Bersatu Youth chief Wan Fayhsal tells the government to admit that there’s a crisis in the public health care system, as he urges Parliament to discuss the issue. He also doubts that the government can afford pay hikes or bonuses for health care workers.

KUALA LUMPUR, Feb 10 – Parliament needs to discuss the crisis in the public health care system and hear feedback from Malaysians, as well as users and providers of public health care, said Bersatu Youth chief Wan Ahmad Fayhsal Wan Ahmad Kamal.

Wan Fayhsal, who is also Machang MP, said that he recently returned from the United Kingdom (UK), where he observed that a similar crisis in the National Health Service (NHS) is openly debated between the British government, the NHS, and experts from various institutions.

“The government should admit there is a crisis within our public health system,” Wan Fayhsal told CodeBlue yesterday.

“We need reciprocal replies or feedback from the people, the user, and also the provider. So, it is best for such issues to be discussed thoroughly in public, and in Parliament. Maybe there’s a health select committee that could be utilised for that,” added the Opposition lawmaker from the Perikatan Nasional coalition.

Unlike in Malaysia where civil servants, including health care workers, are prohibited from speaking publicly, the UK’s NHS crisis saw nurses, doctors, paramedics, care providers, patients, and experts debating the health and social care minister and Labour’s shadow health secretary live on TV last month over the current state of the NHS.

Malaysia’s 15th Parliament has yet to appoint special select committees. The first meeting of the second session of the 15th Parliament is due to start next Monday.

Health Minister Dr Zaliha Mustafa has not yet stated if she agrees with sentiments from 95 per cent of government health care workers polled by CodeBlue last month who say that the public health care system is currently in crisis.

Doctors across seniority, pharmacists, dentists, nurses, and medical assistants, among other allied health care workers – across both permanent and contract staff – widely complained through CodeBlue’s survey about severe staff shortages, as well as being overworked and underpaid.

“Of course, ideally, we should give pay hikes and bonuses but as we all know, the government’s budget, at the moment, is being stretched too thin and this is the reason why most of the junior doctors are not being absorbed into permanent positions because basically, it is a fiscal issue involving the government’s coffer,” Wan Fayhsal said.

“If we could find ways to help the workers, definitely, we should be doing it.
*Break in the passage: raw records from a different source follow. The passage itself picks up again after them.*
(** A line with a textual asset reference for which the record source
    holds no device gives the structured result: nothing is assumed of the
    device lookup but the answer of the source to its query. *)
Lemma missing_device_is_a_result (sf : client) (msisdn ref : string)
    (config : gmap string query_config) (line : list (pyval * pyval)) :
  let q := query_named config "device_for_line" in
  _get_latest_line sf msisdn config = Ok (VDict line) ->
  line <> [] -> product_readable line ->
  dict_get line "vlocity_cmt__AssetReferenceId__c" VNone = VStr ref ->
  sf (select q (map (replace "{asset_reference_id}" ref)
                  (map (replace "{msisdn}" msisdn) (where_conditions q))))
    = Ok [] ->
  get_assets_for_msisdn_v2 sf msisdn config =
    Ok {| latest_line := VDict line; device := VNone; line_children := [];
          device_children := [];
          error := Some "No device found (mandatory)" |}.
Proof.
  intros q Hline Hne Hprod Href Hsf.
  apply (proj2 (lookup_failures_are_results sf msisdn config) line VNone);
    auto.
  - destruct line; [congruence|reflexivity].
  - rewrite Href, device_lookup_with_reference. fold q. rewrite Hsf. reflexivity.
Qed.

(** C8.  A line is found for "555", the record source holds no device for
    it, and yet no structured result is returned: the line has no asset
    reference, [str.replace] refuses [None] for the placeholder of the
    device query, and the [TypeError] leaves [get_assets_for_msisdn_v2]
    through its [except] clause, which raises again.  The same line with a
    reference gives the structured result "No device found (mandatory)". *)
Theorem line_without_reference_is_a_fault :
  _get_latest_line unlinked_line_source "555" sample_queries
    = Ok (VDict bare_line) /\
  (forall soql records,
     unlinked_line_source soql = Ok records ->
     records = [] \/ records = [VDict bare_line]) /\
  get_assets_for_msisdn_v2 unlinked_line_source "555" sample_queries
    = Raise TypeError /\
  get_assets_for_msisdn_v2 line_only_source "555" sample_queries =
    Ok {| latest_line := VDict sample_line; device := VNone;
          line_children := []; device_children := [];
          error := Some "No device found (mandatory)" |}.
Proof.
  split; [vm_compute; reflexivity|]. split; [|split].
  - intros soql records. unfold unlinked_line_source.
    destruct (String.eqb soql _); intros [= <-]; auto.
  - vm_compute. reflexivity.
  - exact line_only_run.
Qed.

(** A line whose [Product2] is null makes the log line raise: the device
    lookup is never reached. *)
Example null_product_raises :
  get_assets_for_msisdn_v2
    (fun soql => Ok [VDict [(VStr "Id", VStr "L1"); (VStr "Product2", VNone)]])
    "555" sample_queries
  = Raise AttributeError.
Proof. vm_compute. reflexivity. Qed.

End AssemblerProperties.

(* ===================================================================== *)
(** * Properties of the Bulk Executor                                     *)
(* ===================================================================== *)

Section BulkProperties.
Import Py OrderFilter BulkValidator.

(** ** Counting *)

Lemma status_test (d : list (pyval * pyval)) :
  py_eq (dict_get d "status" VNone) "error" = reports_error (VDict d).
Proof.
  unfold reports_error, status_of, dict_get.
  destruct (lookup_item d "status") as [[]|]; reflexivity.
Qed.

Lemma count_successful_spec (results : list (string * pyval)) :
  Forall (fun kr => is_dict (snd kr) = true) results ->
  count_successful results =
  Ok (length (List.filter (fun kr => negb (reports_error (snd kr))) results)).
Proof.
  induction 1 as [|[k r] rest Hr _ IH]; [reflexivity|].
  cbn [snd] in Hr. destruct r; try discriminate Hr.
  cbn [count_successful get mbind result_bind mret result_ret List.filter snd].
  rewrite IH, status_test. cbn [mbind result_bind].
  destruct (reports_error (VDict d)); reflexivity.
Qed.

Lemma count_all_successful (results : list (string * pyval)) :
  (forall k r, In (k, r) results -> success r) ->
  count_successful results = Ok (length results).
Proof.
  intros Hall. rewrite count_successful_spec.
  - f_equal. f_equal. apply List.forallb_filter_id, List.forallb_forall.
    intros [k r] Hin. cbn [snd]. destruct (Hall k r Hin) as [_ ->]. reflexivity.
  - apply List.Forall_forall. intros [k r] Hin. exact (proj1 (Hall k r Hin)).
Qed.

(** ** The success rate *)

Lemma round_half_even_integer (q : Q) (z : Z) :
  (q == inject_Z z)%Q -> round_half_even q = z.
Proof.
  intros H. unfold round_half_even.
  assert (Hf : Qfloor q = z) by (rewrite H; apply Qfloor_Z).
  rewrite Hf.
  assert (Hlt : Qcompare (q - inject_Z z) (1 # 2) = Lt).
  { apply -> Qlt_alt. rewrite H. unfold Qminus. rewrite Qplus_opp_r. reflexivity. }
  rewrite Hlt. reflexivity.
Qed.

Lemma float_ext (x y : Q) : (x == y)%Q -> float x = float y.
Proof. intros H. unfold float. rewrite (Qred_complete x y H). reflexivity. Qed.

Lemma full_rate (n : nat) :
  (0 < n)%nat ->
  (percent (inject_Z (Z.of_nat n)) (inject_Z (Z.of_nat n)) == 100)%Q.
Proof.
  intros Hn. unfold percent.
  rewrite (float_ext (inject_Z (Z.of_nat n) / inject_Z (Z.of_nat n)) 1).
  - vm_compute. reflexivity.
  - assert (Hnz : ~ (inject_Z (Z.of_nat n) == 0)%Q).
    { unfold Qeq. cbn. lia. }
    field. exact Hnz.
Qed.

(** ** The tabular rendering *)

Lemma result_for_cases (results : list (string * pyval)) (msisdn : string) :
  result_for results msisdn = VDict [] \/
  exists k, In (k, result_for results msisdn) results.
Proof.
  induction results as [|[k r] rest IH]; [left; reflexivity|].
  cbn [result_for]. destruct (String.eqb k msisdn).
  - right. exists k. left. reflexivity.
  - destruct IH as [IH|[k' IH]]; [left; exact IH|].
    right. exists k'. right. exact IH.
Qed.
But I doubt we can, at the moment, unless there’s a radical reform within our financial situation and also our health care system.”

“Maybe there is a need to privatise certain segments of the health care so that the burden to the government is lesser. And of course, regulating working hours is an option because mental health matters for our doctors, nurses – without having their optimum condition during working hours – they could produce disastrous results in treating the sick and the ill.
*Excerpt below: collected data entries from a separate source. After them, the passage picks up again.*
(** Every Python dictionary has distinct keys; [wf_val] says so for the
    association lists of a value. *)
Fixpoint wf_val (v : pyval) : bool :=
  match v with
  | VDict d => bool_decide (NoDup d.*1) && forallb (λ '(_, x), wf_val x) d
  | _ => true
  end.

(** The terminal value at the end of a path of tokens, if the path leads
    to a dictionary that has one. *)
Definition lookup_path (node : pyval) (path : list string) : option pyval :=
  match descend node path with
  | Ok (VDict d) => dict_get d ""
  | _ => None
  end.

(** Every entry of a node under a token (a key other than ['']) is a
    node again. *)
Fixpoint trie_node (n : pyval) : bool :=
  match n with
  | VDict d =>
      forallb (λ '(k, x), if String.eqb k "" then true else trie_node x) d
  | _ => false
  end.

(** The values at the leaves of the tree of generators [_traverse]
    builds, in the order of the traversal: what a flattening that stops
    at strings would deliver. *)
Fixpoint leaves (i : item) : list pyval :=
  match i with
  | IVal v => [v]
  | IGen items _ => flat_map leaves items
  end.

(** The text of one member of an object, and of a non-empty member
    list, without the opening quote of the first name. *)
Definition member_tail (k : string) (x : pyval) : string :=
  escape_all k +:+ String dquote (": " +:+ json_dumps x).

Fixpoint members_tail (d : list (string * pyval)) : string :=
  match d with
  | [] => ""
  | [(k, x)] => member_tail k x
  | (k, x) :: d' =>
      member_tail k x +:+ ", " +:+ String dquote (members_tail d')
  end.

(** The decoder reads the text of [x] back, whatever text follows, with
    any fuel from the length of the text on. *)
Definition reads_back (x : pyval) : Prop :=
  ∀ fuel X, (String.length (json_dumps x) ≤ fuel)%nat →
    scan_once fuel (json_dumps x +:+ X) = Some (x, X).

(** A text without line feed. *)
Fixpoint one_line (s : string) : bool :=
  match s with
  | EmptyString => true
  | String c s' => negb (Ascii.eqb c newline) && one_line s'
  end.

(** A text without line end: no line feed and no carriage return. *)
Fixpoint no_line_end (s : string) : bool :=
  match s with
  | EmptyString => true
  | String c s' =>
      negb (Ascii.eqb c newline || Ascii.eqb c carriage_return)
      && no_line_end s'
  end.

(** What holds of the trie [loaded.2] that a new trie of the mode and
    delimiter of [self] becomes by a call [loaded] of [load]. *)
Definition roundtrip_agrees (self : Trie) (loaded : result unit * Trie) : Prop :=
  loaded.1 = Ok () ∧
  root loaded.2 = root self ∧
  type loaded.2 = type self ∧
  delimiter loaded.2 = delimiter self ∧
  cache loaded.2 = ∅ ∧
  (∀ prefix, autocomplete loaded.2 prefix = autocomplete self prefix) ∧
  (∀ word, (contains loaded.2 word).1 = __contains__ self word) ∧
  (∀ word, cache self !! word = None →
     (contains loaded.2 word).1 = (contains self word).1).


(** [sep.join(tokens)]. *)
Fixpoint str_join (sep : string) (tokens : list string) : string :=
  match tokens with
  | [] => ""
  | [t] => t
  | t :: rest => t +:+ sep +:+ str_join sep rest
  end.

(** The string that undoes the tokenization of a trie: tokens are
    concatenated in character mode and joined by the delimiter in
    segmented mode. *)
Definition token_glue (self : Trie) : string :=
  match type self with
  | Known EXTENDED => delimiter self
  | _ => ""
  end.


(** The word tokenizes, and none of its tokens is the empty string (the
    key of the terminal marker). *)
Definition clean_tokens (self : Trie) (word : string) : bool :=
  match _get_iterator self word with
  | Ok iterator => forallb (λ t, negb (String.eqb t "")) iterator
  | Raise _ => false
  end.


(** The membership test of [__contains__] on the tokens of a word
    (trie.py:133-143). *)
Definition member_at (node : pyval) (path : list string) : result bool :=
  match descend node path with
  | Ok curr_node => contains_empty curr_node
  | Raise KeyError => Ok false
  | Raise e => Raise e
  end.


(** A call that only asks or writes out: it never changes the node
    graph. *)
Definition is_query (o : op) : bool :=
  match o with
  | OpContains _ | OpAutocomplete _ | OpUnload _ => true
  | _ => false
  end.

(** A call that leaves the file [filename] as it is. *)
Definition keeps_file (filename : string) (o : op) : bool :=
  match o with
  | OpUnload f => negb (String.eqb f filename)
  | _ => true
  end.

(** A call that builds or reads the node graph inside the program:
    every call but [load], which installs whatever value the file
    denotes. *)
Definition builds (o : op) : bool :=
  match o with
  | OpLoad _ => false
  | _ => true
  end.

(** The words a sequence of calls hands to [add], directly or through
    [update]. *)
Definition added (ops : list op) : list string :=
  flat_map (λ o, match o with
                 | OpAdd word => [word]
                 | OpUpdate words => words
                 | _ => []
                 end) ops.

(** Every cached answer is the answer of the undecorated method on the
    present graph. *)
Definition cache_agrees (self : Trie) : Prop :=
  ∀ word b, cache self !! word = Some b → __contains__ self word = Ok b.


(** Every generator of the tree ends normally. *)
Fixpoint stops_none (i : item) : bool :=
  match i with
  | IVal _ => true
  | IGen items None => forallb stops_none items
  | IGen _ (Some _) => false
  end.

(** The store holds the graph [v] at [o]. *)
Inductive holds (ds : gmap Store.ref (list (string * Store.obj)))
    : Store.obj → pyval → Prop :=
| holds_None : holds ds Store.ONone VNone
| holds_Str s : holds ds (Store.OStr s) (VStr s)
| holds_Dict r es d :
    ds !! r = Some es →
    Forall2 (λ e kv, e.1 = kv.1 ∧ holds ds e.2 kv.2) es d →
    holds ds (Store.ORef r) (VDict d).

(** The state [σ] is the trie [self]. *)
Definition models (σ : Store.state) (self : Trie) : Prop :=
  holds (Store.dicts σ) (Store.self_root σ) (root self) ∧
  Store.self_type σ = type self ∧
  Store.self_delimiter σ = delimiter self ∧
  Store.memo σ = cache self.

(** The same for the objects met while a completion is collected. *)
Inductive item_holds (ds : gmap Store.ref (list (string * Store.obj)))
    : Store.item → item → Prop :=
| item_holds_val o v :
    holds ds o v → item_holds ds (Store.IVal o) (IVal v)
| item_holds_gen o v :
    holds ds o v → item_holds ds (Store.ITraverse o) (_traverse v).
“So, yes, there should be proper regulation but as we all know, we are short of staff and resources. Hence, why everyone is being stretched to the limit.”
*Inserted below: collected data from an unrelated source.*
(* ===== verification/Prelude.v ===== *)
(** * IsoAlloc: a verification development

    IsoAlloc (src/src, src/include) is a hardened memory allocator. Small requests, up to
    64 KiB, are served from zones: 4 MiB of user pages between two guard pages, cut into
    chunks of one size, with a bitmap of two bits per chunk kept elsewhere and the zone's
    pointers masked with a secret. Larger requests get a big zone of their own. This
    library models the allocator function by function and proves what its callers rely on.

    ** The program and its model

    Every operation is a function in the monad [M] of [State]: it takes the process
    ([world]: the bytes of memory, the mappings, the root, the array of zones, the big zone
    structures, the lookup table, the quarantine, the thread's zone cache, the locks) and
    returns a value and a process, or stops: [Abort] with the reason of a [LOG_AND_ABORT],
    [Fault] for an access outside the mappings, [Undef] for undefined behaviour, [Deadlock]
    for a lock taken twice, [NoFuel] for a loop bound that was too small. The operating
    system is the class [Kernel] with the laws of [KernelLaws]; the switches of the Makefile
    are the class [Config], so that a theorem over every [Config] holds for every build.
    All definitions can be evaluated.

    - [Prelude], [Words], [Conf], [Memory], [State]: automation and generic lemmas; fixed
      width arithmetic and the bit macros; constants and switches (include/conf.h); bytes and
      mappings; the records of include/iso_alloc_ds.h, the monad and its weakest
      preconditions.
    - [Util]: src/iso_alloc_util.c and src/iso_alloc_random.c, guarded mappings and random
      numbers. [Printf]: src/iso_alloc_printf.c.
    - [ZoneBits], [FreeList], [Chunks]: one zone of src/iso_alloc.c: masks, bitmap, canaries;
      the cache of free bit slots and the bitmap scans; handing out and releasing a chunk.
    - [Lookup], [Zones], [BigZones], [Alloc]: the rest of src/iso_alloc.c: finding a zone,
      creating and destroying zones and the root, big zones, [_iso_alloc], the [_iso_free]
      family, the quarantine, retirement, destruction.
    - [Sanity], [Verify], [MemOps]: src/iso_alloc_sanity.c: sampled allocations with page
      canaries, verification of all canaries, checked [memcpy], [memmove] and [memset]
      (src/libc_hook.c calls them). [Faults]: its userfaultfd thread, and the signal handler
      of src/iso_alloc_signal.c.
    - [MemTags], [Mte], [Profiler], [Report], [Search]: src/iso_alloc_mem_tags.c,
      src/iso_alloc_mte.c, src/iso_alloc_profiler.c and its report, src/iso_alloc_search.c.
    - [Interfaces], [Hooks]: src/iso_alloc_interfaces.c, src/malloc_hook.c,
      src/libc_hook.c and the C++ operators of src/iso_alloc.cpp.

    The definitions keep the names of the source; a loop of a function is a [Fixpoint] of
    its own next to it.

    ** Invariants

    [zone_inv] ([ZoneBits], [FreeList]) describes one zone: geometry, mapped pages, the
    counter of chunks in use, canaries of freed chunks, a cache of distinct free slots.
    [heap_inv] ([Heap]) describes the root: every zone is well formed, no two share memory,
    the lookup table, the thread's cache and the lists by size name existing zones of the
    right kind, the pages of preallocated bitmaps are accounted for, and every zone still
    lies between its guard pages as [_iso_new_zone] laid it out ([layouts]). [bigs_inv]
    ([BigSpec]) describes the two masked lists of big zones. [Init] shows that start-up
    establishes them, and every operation below re-establishes them.

    ** What is proved

    - One zone ([FreeList], [Chunks]): [is_zone_usable] finds a free slot exactly when there
      is one and the zone's chunk size is admitted; the cache is a bounded queue filled as a naive enumeration of the bitmap would;
      handing out and releasing chunks keep the invariant; double frees, misaligned and
      foreign pointers abort.
    - The heap ([AllocSpec], [NewZone], [HeapOps], [Blocks], [Quarantine], [HeapTheorems]): a
      block is a chunk in use or a used big zone. An allocation of any size up to 4 GiB
      returns a block that was not live, whichever path serves it; a new zone is well formed
      and guarded; [iso_free] parks and releases exactly the right blocks; the bytes of an
      answer are in no other live block; [iso_find_zone_range] agrees with a plain search.
    - Retirement ([Retire]): releasing the last chunk of a worn zone unmaps its pages and its
      bitmap, or frees its slot in a page of bitmaps, and puts a fresh zone in its place; every
      other zone stays as it is.
    - The contract ([MallocSpec]): the abstract specification [spec_step] of a memory manager
      (live blocks with their contents), and the refinement theorem [heap_refines_spec]:
      every run of a program over [iso_alloc], [iso_calloc], [iso_realloc], [iso_free],
      [iso_chunksz] and its own reads and writes, as long as the calls return, is a run of the
      specification; its state is the function [contents] of the process and of the blocks the
      program holds. The steps [heap_step] of a run have no condition on the allocator:
      quarantines are flushed, worn zones replaced and bitmap pages exhausted on the way.
      [started_program_refines_spec] begins with a process that never called the allocator.
    - Composition ([Realloc], [Hooks]): [iso_calloc] gives zeroed memory or refuses,
      [iso_realloc] preserves the contents, [iso_free_size] checks the size and accepts, as the
      sized delete, what new was asked for; all of them on blocks of either kind.
    - Big zones ([BigSpec]): search, unlinking, reuse, creation and release keep both lists
      and every other zone.
    - Around the allocator: verification decides damage of one zone, and of all zones and both
      big zone lists, exactly, and accepts every well-formed heap ([Verify]); the page canaries of sampled allocations detect every
      write outside the request and no other ([Sanity]), taking and freeing a sample keep
      the invariant of the sampler ([Sampling]), and the page fault thread stops exactly at
      reads before the first write ([Faults]); granule tags follow the pointer's and change
      when it is freed ([Mte]); the leak detector counts exactly, the profiler's tables stay
      bounded ([Profiler]) and its report is printed in full ([Report]); the pointer search
      always ends ([Search]); tags and digits round trip ([MemTags], [Printf]); [memmove] equals the
      reference ([MemOps]); rounding, logarithm and guarded mappings ([Util]).
    - [Demo], [Witnesses], [HeapWitnesses], [HookWitnesses]: a concrete kernel and process on which every
      hypothesis is discharged and the operations are evaluated.

    A statement [wp resource m Q w] says that [m] returns and satisfies [Q], or stops for a
    reason of the environment: no memory, no entropy, no zone left. It excludes faults,
    undefined behaviour, deadlocks, missing fuel and every other abort; the witnesses show
    by evaluation that the operations do return. The lemmas below [heap_refines_spec] are
    proved for any set [E] of failures that contains these: [allows E P] and [frees E P] say
    that [P] holds or that [E] is [anything], so that each lemma also describes every call
    that returns, without [P] ([wp anything]).

    ** Bounds and fuel

    Loops over zones, bitmap words, slots and list entries recurse on the number of steps
    the source allows. The walks along the masked lists of big zones use as fuel one more
    than the number of big zone structures ([big_fuel]), which the length of a list without
    repetition cannot exceed; the walk along zones of one size uses the number of zones;
    the string functions use one more than the number of bytes in memory that are not
    zero. The theorems show that the fuel suffices, since [NoFuel] satisfies no
    [wp].

    ** Hypotheses that are not the source's

    Theorems that a call returns ask for more than theorems on runs of calls that return.
    [bitmaps_room] asks that a page of preallocated bitmaps with more than 32 parts has one
    of the first 32 free: beyond them the source shifts a 32 bit integer too far. [plain_free],
    [calm], [harmless] and [enduring] restrict a release to chunks whose neighbour's bits are
    inside the bitmap (the source reads one word further), to zones without tags, and to zones
    that are not due for replacement, which [Retire] treats. None of these is asked of the
    runs of [heap_refines_spec].

    Everywhere: [plain_build] is the build without fuzz mode and without guard pages around big
    zones and their meta data; [run_build] is also without memory tags and without permanent
    frees on a resize; all are the Makefile's defaults. [mask_ok] asks for a mask of the links between big
    zones of at least 2^47: a smaller one can equal the address of a zone, which the source
    would take for the end of the list. The mask is drawn once at start-up.

    ** Not modelled

    Interleavings of threads, spin locks and CPU pinning (the locks are modelled for one
    thread); the [ARM_MTE] branches inside the allocator's other functions ([retag_on_free] is the
    one of [_iso_free], on its own, without the quarantine and its flush), the sampled call of
    the pointer search on a release ([UAF_PTR_PAGE], src/iso_alloc.c:1762), the vector loops,
    named mappings, huge pages and locked memory, the unmapping of the root's own pages,
    the frames of the stack themselves (the profiler walks a [call_stack] that is an argument
    and whose frames may be unreadable, on which it faults), the address sanitizer's annotations,
    and log output other than its formatting. System calls and library functions that answer a
    value or fail (poll, read, ioctl, open, dladdr) are arguments of the functions that call them. Destruction of
    zones and of the root, private zones and the stack search are modelled but have no theorem
    on the whole heap. *)

From Stdlib Require Export ZArith Lia.
From stdpp Require Export base gmap list numbers.

#[global] Open Scope Z_scope.

(** ** Automation *)

Create HintDb iso discriminated.
Create HintDb conf discriminated.

(** Case analysis on the boolean comparisons the C conditions become. *)
Ltac bcase :=
  match goal with
  | |- context [?a =? ?b] => destruct (Z.eqb_spec a b)
  | |- context [?a <? ?b] => destruct (Z.ltb_spec a b)
  | |- context [?a <=? ?b] => destruct (Z.leb_spec a b)
  end.

Ltac bcase_in H :=
  match type of H with
  | context [?a =? ?b] => destruct (Z.eqb_spec a b)
  | context [?a <? ?b] => destruct (Z.ltb_spec a b)
  | context [?a <=? ?b] => destruct (Z.leb_spec a b)
  end.

(** Linear arithmetic after unfolding the configuration constants. *)
Ltac clia := autounfold with conf in *; lia.

(** ** Lists *)

Section lists.
Context {A : Type}.
Implicit Types l k : list A.

(** Writing the first cell behind a filled prefix extends the prefix. *)
Lemma insert_app_replicate l n (x y : A) :
  (0 < n)%nat →
  <[length l := x]> (l ++ replicate n y) = (l ++ [x]) ++ replicate (n - 1) y.
Proof.
  intros Hn. destruct n as [|n]; [lia|].
  rewrite insert_app_r_alt by lia.
  replace (length l - length l)%nat with 0%nat by lia. simpl.
  replace (n - 0)%nat with n by lia. by rewrite <-(assoc_L (++)).
Qed.

Lemma take_app_length_eq l k n : n = length l → take n (l ++ k) = l.
Proof. intros ->. apply take_app_length. Qed.
End lists.

(** How many elements satisfy [f]. *)
Definition countb {A} (f : A → bool) (l : list A) : Z := Z.of_nat (length (List.filter f l)).

Lemma countb_cons {A} (f : A → bool) x l : countb f (x :: l) = Z.b2z (f x) + countb f l.
Proof. unfold countb. simpl. destruct (f x); simpl length; simpl Z.b2z; lia. Qed.

Lemma countb_insert {A} (f : A → bool) l i x y : l !! i = Some x →
  countb f (<[i := y]> l) = countb f l - Z.b2z (f x) + Z.b2z (f y).
Proof.
  revert i. induction l as [|z l IH]; intros [|i] Hi; simplify_eq/=; rewrite !countb_cons; [lia|].
  rewrite (IH i Hi). lia.
Qed.

Lemma countb_pos {A} (f : A → bool) l i x : l !! i = Some x → f x = true → 0 < countb f l.
Proof.
  revert i. induction l as [|z l IH]; intros [|i] Hi Hf; simplify_eq/=; rewrite countb_cons.
  - rewrite Hf. unfold countb. simpl. lia.
  - pose proof (IH i Hi Hf). destruct (f z); simpl; lia.
Qed.

Lemma countb_replicate {A} (f : A → bool) n x : f x = false → countb f (replicate n x) = 0.
Proof. intros Hf. induction n as [|n IH]; [done|]. cbn [replicate]. by rewrite countb_cons, Hf, IH. Qed.

(** ** Integers *)

Lemma half_odd c : (2 * c + 1) / 2 = c.
Proof. symmetry. apply (Z.div_unique _ _ _ 1); lia. Qed.

Lemma Z_land_ones_small x n : 0 <= n → 0 <= x < 2 ^ n → Z.land x (Z.ones n) = x.
Proof. intros. rewrite Z.land_ones by lia. by apply Z.mod_small. Qed.

Lemma Z_testbit_above x n i : 0 <= x < 2 ^ n → 0 <= n <= i → Z.testbit x i = false.
Proof.
  intros Hx Hi. destruct (decide (x = 0)) as [->|]; [apply Z.testbit_0_l|].
  apply Z.bits_above_log2; [lia|].
  apply Z.log2_lt_pow2; [lia|]. assert (2 ^ n <= 2 ^ i) by (apply Z.pow_le_mono_r; lia). lia.
Qed.

Lemma Z_bits_bound x n : 0 <= n → 0 <= x →
  (∀ i, n <= i → Z.testbit x i = false) → x < 2 ^ n.
Proof.
  intros Hn Hx Hbits. destruct (decide (x = 0)) as [->|]; [lia|].
  apply Z.log2_lt_pow2; [lia|]. destruct (Z.lt_ge_cases (Z.log2 x) n) as [|Hge]; [done|].
  pose proof (Hbits _ Hge) as Hf. rewrite Z.bit_log2 in Hf by lia. done.
Qed.

Lemma Z_land_le_r a b : 0 <= a → 0 <= b → Z.land a b <= b.
Proof.
  intros Ha Hb. rewrite <-(Z2N.id a), <-(Z2N.id b), <-N2Z.inj_land by done. apply N2Z.inj_le, N.land_le_r.
Qed.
The UK’s NHS is undergoing a similar crisis since late last year with a wave of worker strikes, as a surge of winter flu and Covid-19 cases put extreme pressure on emergency and elective care across the UK, while backlogs in the social care system and staff shortages have also reportedly contributed to overcrowding in hospitals.

The NHS saw the largest strike in its 75-year history this week that began Monday, as tens of thousands of British nurses and ambulance staff walked out from work.

ABC News reported that health care workers in the UK are demanding a pay rise that reflects the worst inflation in the country in four decades, but the British government reportedly said that it cannot afford this.

In CodeBlue’s survey of 1,652 health care workers in the public sector, more than half expressed willingness to go on strike. Pro-strike sentiments were particularly high among contract doctors, as 63 per cent of contract health care workers in the poll said they would go on strike.

However, Malaysia does not have a union for government doctors, though Hartal Doktor Kontrak (HDK), an informal group representing contract doctors, held a one-day strike in 2021. The Malayan Nurses Union has not issued any statement on demands.

While the UK has publicly available data on NHS backlogs and emergency department waiting times, Malaysia’s Ministry of Health (MOH) has not released any such data.

In recent cases with complaints of specific waiting times, neither MOH nor the health minister, in their public responses, specified how long these patients waited.

The situation in Malaysia’s health care system may be worse than the UK, as the NHS measures 12+ hour waits in the emergency department for admission. CodeBlue reported last December that critically ill patients are stranded in the emergency department of Raja Permaisuri Bainun Hospital (HRPB), a public tertiary hospital in Ipoh, Perak, for up to six days for ward admission, due to the lack of critical care beds and staff.